Wer bestimmt eigentlich, wo genau die Stationen hinkommen?
Dazu gibt es eine Begehung mit Stadt oder der betroffenen Gemeinde. Da bin auch ich dabei und wir besichtigen den vorgesehenen Standort gemeinsam. Meist ergibt sich dieser aus Wünschen einerseits aus der Bevölkerung, anderseits aber auch seitens Stadt, respektive Gemeinde. Bei der gemeinsamen Besichtigung achte ich auf die Sicherheit für unsere Kundschaft, also ob sich der Standort an einer nicht zu sehr verkehrsreichen Strasse befindet und ob es genügend Beleuchtung in der Nähe hat. Ausserdem muss ich sicherstellen, dass der Ort für unsere Verteilfahrzeuge gut erreichbar ist und er auch aus logistischer Sicht angemessen bedient werden kann.

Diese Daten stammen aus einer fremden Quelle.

(** The callbacks of the timer write to the memory monitor only, and
    leave the current reading of its peak record alone. *)
Lemma runTicks_frame samples s :
  ∃ mm, (runTicks rt samples s).2 = setMemoryMonitor mm s
        ∧ MemoryMonitor.limits mm = MemoryMonitor.limits (memoryMonitor s)
        ∧ MemoryMonitor.heapUsed (MemoryMonitor.peakMetrics mm)
          = MemoryMonitor.heapUsed
              (MemoryMonitor.peakMetrics (memoryMonitor s)).
Proof.
  revert s. induction samples as [|[usage at_] samples IH]; intros s.
  - exists (memoryMonitor s). by destruct s.
  - simpl. unfold bind at 1, uncaught, onMemoryMonitor, zoom.
    destruct (checkMemoryUsage_keeps rt usage at_ (memoryMonitor s))
      as (Hl & _ & Hp).
    destruct (MemoryMonitor.checkMemoryUsage rt usage at_ (memoryMonitor s))
      as [[[]|e|] mm1]; simpl in Hl, Hp.
    + destruct (IH (setMemoryMonitor mm1 s)) as (mm & E & Hl' & Hp').
      exists mm. rewrite E. simpl in Hl', Hp'.
      split; [done|]. split; congruence.
    + by exists mm1.
    + by exists mm1.
Qed.

(** The callbacks return when every reading is within the heap and the
    RSS limit. *)
Lemma runTicks_within_limits samples s :
  Forall (λ sample : Process.MemoryUsage * Z,
            Process.heapUsed sample.1
            ≤ MemoryMonitor.maxHeapSize (MemoryMonitor.limits (memoryMonitor s))
            ∧ Process.rss sample.1
              ≤ MemoryMonitor.maxRssSize
                  (MemoryMonitor.limits (memoryMonitor s))) samples →
  (runTicks rt samples s).1 = Normal tt.
Proof.
  revert s. induction samples as [|[usage at_] samples IH]; intros s Hall;
    [done|].
  apply Forall_cons in Hall as [[Hheap Hrss] Hall]. simpl in Hheap, Hrss.
  simpl. unfold bind at 1, uncaught, onMemoryMonitor, zoom.
  pose proof (checkMemoryUsage_within_limits rt usage at_ (memoryMonitor s)
                Hheap Hrss) as Hn.
  destruct (checkMemoryUsage_keeps rt usage at_ (memoryMonitor s))
    as (Hl & _ & _).
  destruct (MemoryMonitor.checkMemoryUsage rt usage at_ (memoryMonitor s))
    as [[[]|e|] mm1]; simpl in Hn, Hl; [|done..].
  apply IH. simpl. by rewrite Hl.
Qed.

Lemma intervalTicks_frame s :
  ∃ mm, (intervalTicks rt s).2 = setMemoryMonitor mm s
        ∧ MemoryMonitor.heapUsed (MemoryMonitor.peakMetrics mm)
          = MemoryMonitor.heapUsed
              (MemoryMonitor.peakMetrics (memoryMonitor s)).
Proof.
  unfold intervalTicks, bind, gets. simpl.
  destruct (MemoryMonitor.monitoringInterval (memoryMonitor s)).
  - destruct (runTicks_frame (ticks s) s) as (mm & E & _ & Hp). by exists mm.
  - exists (memoryMonitor s). by destruct s.
Qed.

Lemma intervalTicks_quiet s :
  quiet s → (intervalTicks rt s).1 = Normal tt.
Proof.
  intros Hq. unfold intervalTicks, bind, gets. simpl.
  destruct (MemoryMonitor.monitoringInterval (memoryMonitor s)) eqn:E;
    [|done].
  destruct Hq as [Hq|Hq]; [congruence|].
  by apply runTicks_within_limits.
Qed.

(** The rule for [suspend]: what the awaited call establishes must
    survive the writes of the timer to the memory monitor, and a wait
    that is not quiet may end the process. *)
Lemma wp_suspend {A} (c : M t A) (Qn : A → t → Prop) Qt (Qh : t → Prop) s :
  wp c
    (λ a s1, (¬ quiet s1 → ∀ s2, Qh s2)
             ∧ ∀ mm, MemoryMonitor.heapUsed (MemoryMonitor.peakMetrics mm)
                     = MemoryMonitor.heapUsed
                         (MemoryMonitor.peakMetrics (memoryMonitor s1)) →
                     Qn a (setMemoryMonitor mm s1))
    (λ e s1, (¬ quiet s1 → ∀ s2, Qh s2)
             ∧ ∀ mm, MemoryMonitor.heapUsed (MemoryMonitor.peakMetrics mm)
                     = MemoryMonitor.heapUsed
                         (MemoryMonitor.peakMetrics (memoryMonitor s1)) →
                     Qt e (setMemoryMonitor mm s1))
    Qh s →
  wp (suspend rt c) Qn Qt Qh s.
Proof.
  unfold wp, suspend.
  destruct (c s) as [[a|e|] s1]; [| |done].
  - intros [Hn Hq].
    destruct (intervalTicks_frame s1) as (mm & E & Hp).
    pose proof (intervalTicks_quiet s1) as Hquiet.
    destruct (intervalTicks rt s1) as [[[]|e'|] s2]; simpl in E, Hquiet;
      subst s2.
    + by apply Hq.
    + apply Hn. intros H. by specialize (Hquiet H).
    + apply Hn. intros H. by specialize (Hquiet H).
  - intros [Hn Hq].
    destruct (intervalTicks_frame s1) as (mm & E & Hp).
    pose proof (intervalTicks_quiet s1) as Hquiet.
    destruct (intervalTicks rt s1) as [[[]|e'|] s2]; simpl in E, Hquiet;
      subst s2.
    + by apply Hq.
    + apply Hn. intros H. by specialize (Hquiet H).
    + apply Hn. intros H. by specialize (Hquiet H).
Qed.

Lemma quiet_setTimeoutManager x s : quiet s → quiet (setTimeoutManager x s).
Proof. done. Qed.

A propos Verlässlichkeit – teilweise findet man an gewissen Stationen gar keine Velos oder keine Elektrobikes?
Wir analysieren kontinuierlich Daten, um die Nachfrage präzise anzupassen. Die Verteilung der Leihvelos erfolgt über eine neu eingeführte Software, die durch Künstliche Intelligenz (noch in Entwicklung) unterstützt wird. Sie weist jeder Station Mindest-, Ziel- und Maximalkapazitäten zu und schlägt anhand eines Algorithmus vor, wie Fahrzeuge von «überversorgten» zu «unterversorgten» Stationen umverteilt werden. Unsere Logistik ist sieben Tage die Woche und 24 Stunden im Einsatz, immer ist jemand unterwegs, der Akkus tauscht und Bikes bringt oder holt. Somit sollte eine Station nie länger als eine Stunde leer sein. Aber gerade an schönen, heissen Sommertagen, wenn abends beispielsweise an der Aare die Nachfrage nach E-Bikes riesig ist, kommen wir schon manchmal an unsere Kapazitätsgrenzen. Aber wir konnten unser Knowhow in den letzten sechs Jahren enorm erweitern und auch die KI wird uns inskünftig eine immer grössere Hilfe sein.

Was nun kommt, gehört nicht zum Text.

Definition is_earning (item : PayrollLineItem.t) : bool :=
  Category_eqb (PayrollLineItem.category item) EARNING.
Definition is_statutory (item : PayrollLineItem.t) : bool :=
  Category_eqb (PayrollLineItem.category item) DEDUCTION
  && in_strings (PayrollLineItem.code item) STATUTORY_CODES.
Definition is_other (item : PayrollLineItem.t) : bool :=
  Category_eqb (PayrollLineItem.category item) DEDUCTION
  && negb (in_strings (PayrollLineItem.code item) STATUTORY_CODES).

(** The stages of [calculate], run on the reset fields. *)
Definition run_stages (calc : BasePayrollCalculator) (employee : EmployeeInput.t)
  : M (Decimal * Decimal * dict Decimal * Decimal) :=
  gross_total <- calculate_gross calc employee ;;
  tax_amount <- calculate_tax calc employee gross_total ;;
  social_security <- calculate_social_security calc employee gross_total ;;
  other_deductions_total <- calculate_other_deductions employee ;;
  ret (gross_total, tax_amount, social_security, other_deductions_total).

(** [BasePayrollCalculator.calculate] *)
Definition calculate (calc : BasePayrollCalculator) (employee : EmployeeInput.t)
  : option PayrollCalculationResult.t :=
  match run_stages calc employee (mkState [] [] []) with
  | None => None
  | Some ((gross_total, tax_amount, social_security, other_deductions_total), s) =>
      let deductions_total :=
        Dec.add (Dec.add tax_amount (sum_values social_security)) other_deductions_total in
      let net_salary :=
        add_paid_allowances (EmployeeInput.allowances employee)
                            (EmployeeInput.gross_salary employee) in
      let net_salary := Dec.sub net_salary deductions_total in
      match round_currency gross_total,
            round_currency deductions_total,
            round_currency net_salary with
      | Some g, Some d, Some n =>
          Some (PayrollCalculationResult.mk
                  (EmployeeInput.employee_id employee)
                  (EmployeeInput.jurisdiction employee)
                  (EmployeeInput.period_start employee)
                  (EmployeeInput.period_end employee)
                  g d n
                  (line_items s)
                  (group_by_code is_earning (line_items s))
                  (group_by_code is_statutory (line_items s))
                  (group_by_code is_other (line_items s))
                  (notes s)
                  (warnings s))
      | _, _, _ => None
      end
  end.

(** The loop over [employee.allowances] shared by every [calculate_gross]. *)
Fixpoint allowances_loop (als : dict Decimal) (gross : Decimal) : M Decimal :=
  match als with
  | [] => ret gross
  | (allowance_code, amount) :: rest =>
      add_line_item ("ALW_" ++ Str.upper allowance_code)
                    (Str.title (Str.replace_underscore allowance_code))
                    EARNING amount None None None ;;
      allowances_loop rest (Dec.add gross amount)
  end.

(* ================================================================== *)
(** ** Curaçao, 2026 rates ([curacao_calculator_2026_FINAL.py]) *)
(* ================================================================== *)

(** What [Decimal(text)] gives for a text it accepts: a finite number, an
    infinity ("Infinity", "-Infinity") or a NaN (quiet or signalling, which
    behave alike wherever the source meets one). *)
Inductive TableDecimal : Type :=
| Finite (d : Decimal)
| Infinite (negative : bool)
| NotANumber.

(** [a <= b] and [b < a] with a value of the table for [a].  An infinity
    compares as such; a comparison with a NaN raises [InvalidOperation],
    which is the [None]. *)
Definition table_leb (a : TableDecimal) (b : Decimal) : option bool :=
  match a with
  | Finite d => Some (Dec.leb d b)
  | Infinite negative => Some negative
  | NotANumber => None
  end.

Definition table_gtb (a : TableDecimal) (b : Decimal) : option bool :=
  match a with
  | Finite d => Some (Dec.ltb b d)
  | Infinite negative => Some (negb negative)
  | NotANumber => None
  end.

(** [a - b]: an infinity and a NaN stay what they are. *)
Definition table_sub (a : TableDecimal) (b : Decimal) : TableDecimal :=
  match a with
  | Finite d => Finite (Dec.sub d b)
  | _ => a
  end.

(** The builtin [max(a, Decimal("0"))]: the literal is greater than
    [-Infinity]; with a NaN the comparison raises. *)
Definition table_max_zero (a : TableDecimal) : option TableDecimal :=
  match a with
  | Finite d => Some (Finite (Dec.max d (Dec.of_Z 0)))
  | Infinite true => Some (Finite (Dec.of_Z 0))
  | Infinite false => Some a
  | NotANumber => None
  end.

(** [format(a, '.<p>f')] *)
Definition table_format_f (p : Z) (a : TableDecimal) : string :=
  match a with
  | Finite d => DecFmt.format_f p d
  | Infinite negative => (if negative then "-" else EmptyString) ++ "Infinity"
  | NotANumber => "NaN"
  end.

(** The file [data/maandtabel_2026.csv] is not part of the sources; its
    content is a parameter.  A cell of a CSV row is an empty string, a string
    that [Decimal(...)] accepts, or a string on which [Decimal(...)]
    raises. *)
Inductive cell : Type :=
| CellEmpty
| CellValue (v : TableDecimal)
| CellBad.

(** A cell that holds a finite number. *)
Abbreviation CellDecimal d := (CellValue (Finite d)).

Definition csv_row : Type := list cell.

(** [None]: the path does not exist.  [Some rows]: the rows of the file, the
    header first. *)
Definition tax_table_file : Type := option (list csv_row).

Module Curacao.

Definition TAX_BRACKETS : list bracket :=
  [ (mkDecimal 0 0,         mkDecimal 211667 (-2), mkDecimal 975 (-4));
    (mkDecimal 211667 (-2), mkDecimal 284167 (-2), mkDecimal 15 (-2));
    (mkDecimal 284167 (-2), mkDecimal 378333 (-2), mkDecimal 23 (-2));
    (mkDecimal 378333 (-2), mkDecimal 5675 0,      mkDecimal 30 (-2));
    (mkDecimal 5675 0,      mkDecimal 804167 (-2), mkDecimal 375 (-3));
    (mkDecimal 804167 (-2), mkDecimal 11825 0,     mkDecimal 465 (-3));
    (mkDecimal 11825 0,     mkDecimal 999999999 0, mkDecimal 465 (-3)) ].

Definition BASISAFTREK : Decimal := mkDecimal 2915 0.
Definition VASTE_AFTREK : Decimal := mkDecimal 500 0.

Definition AOV_AWW_EMPLOYEE_RATE : Decimal := mkDecimal 65 (-3).
Definition AOV_AWW_MAX_ANNUAL : Decimal := mkDecimal 100000 0.
Definition AOV_AWW_MAX_MONTHLY : Decimal := Dec.div AOV_AWW_MAX_ANNUAL (Dec.of_Z 12).

Definition KORTING_BASE : Decimal := mkDecimal 9340 0.
Definition KORTING_PERCENTAGE : Decimal := mkDecimal 338 (-3).
Definition KORTING_RATE : Decimal := mkDecimal 65 (-3).
Definition KORTING_MAX_INCOME : Decimal := mkDecimal 27633 0.

Definition BVZ_EMPLOYEE_RATE : Decimal := mkDecimal 43 (-3).
Definition BVZ_MAX_ANNUAL : Decimal := mkDecimal 150000 0.
Definition BVZ_MAX_MONTHLY : Decimal := Dec.div BVZ_MAX_ANNUAL (Dec.of_Z 12).
Definition BVZ_VRIJSTELLING_ANNUAL : Decimal := mkDecimal 12000 0.
Definition BVZ_GLIDING_START : Decimal := mkDecimal 12000 0.
Definition BVZ_GLIDING_END : Decimal := mkDecimal 18000 0.

Definition BVZ_GLIDING_SCALE : list bracket :=
  [ (mkDecimal 12000 0, mkDecimal 13200 0, mkDecimal 38 (-3));
    (mkDecimal 13200 0, mkDecimal 14400 0, mkDecimal 28 (-3));
    (mkDecimal 14400 0, mkDecimal 15600 0, mkDecimal 19 (-3));
    (mkDecimal 15600 0, mkDecimal 16800 0, mkDecimal 11 (-3));
    (mkDecimal 16800 0, mkDecimal 18000 0, mkDecimal 6 (-3)) ].

Definition AVBZ_EMPLOYEE_RATE : Decimal := mkDecimal 15 (-3).
Definition AVBZ_MAX_ANNUAL : Decimal := mkDecimal 60624708 (-2).
Definition AVBZ_MAX_MONTHLY : Decimal := Dec.div AVBZ_MAX_ANNUAL (Dec.of_Z 12).
Definition AVBZ_REDUCED_THRESHOLD : Decimal := mkDecimal 22789 0.
Definition AVBZ_REDUCED_EMPLOYEE : Decimal := mkDecimal 5 (-3).

Definition OVERTIME_MULTIPLIER : Decimal := mkDecimal 15 (-1).

(** [calculate_gross] *)
Definition calculate_gross (employee : EmployeeInput.t) : M Decimal :=
  let gross := Dec.of_Z 0 in
  let base_salary := EmployeeInput.gross_salary employee in
  add_line_item "BASIC" "Basic Salary" EARNING base_salary None None None ;;
  let gross := Dec.add gross base_salary in
  gross <-
    (if Dec.ltb (Dec.of_Z 0) (EmployeeInput.overtime_hours employee)
     then
       let overtime_rate :=
         match EmployeeInput.hourly_rate employee with
         | Some hr =>
             if Dec.eqb hr (Dec.of_Z 0)
             then Dec.mul (Dec.div (EmployeeInput.gross_salary employee) (Dec.of_Z 160))
                          OVERTIME_MULTIPLIER
             else Dec.mul hr OVERTIME_MULTIPLIER
         | None =>
             Dec.mul (Dec.div (EmployeeInput.gross_salary employee) (Dec.of_Z 160))
                     OVERTIME_MULTIPLIER
         end in
       let overtime_pay := Dec.mul overtime_rate (EmployeeInput.overtime_hours employee) in
       add_line_item "OVERTIME" "Overtime Pay" EARNING overtime_pay
         (Some OVERTIME_MULTIPLIER) (Some overtime_rate)
         (Some (DecFmt.str (EmployeeInput.overtime_hours employee) ++ " hours @ "
                ++ DecFmt.str overtime_rate ++ "/hour")) ;;
       ret (Dec.add gross overtime_pay)
     else ret gross) ;;
  allowances_loop (EmployeeInput.allowances employee) gross.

Macht euch Vandalismus nach wie vor zu schaffen?
Zu Beginn hatten wir schon damit zu kämpfen. Die Bikes waren etwas Neues und da wurde teils auf massive Weise versucht, sie zu beschädigen. Inzwischen gehören sie zur Stadt, sind Teil des mobilen Berns und im Vergleich zu anderen Städten sind die Berner ziemlich anständig im Umgang mit ihren Velos. Bei angekündigten Demos oder Risikospielen im Wankdorf werden wir von der Polizei vorinformiert und räumen dann jeweils bestimmte Standorte. Das klappt sehr gut. Insgesamt gibt es eigentlich wenig Probleme. Bis auf das obligate Bike, das wir jährlich aus der Aare fischen oder ab und an einem, das von Touristen ins Oberland mitgenommen und dort stehengelassen wird (lacht).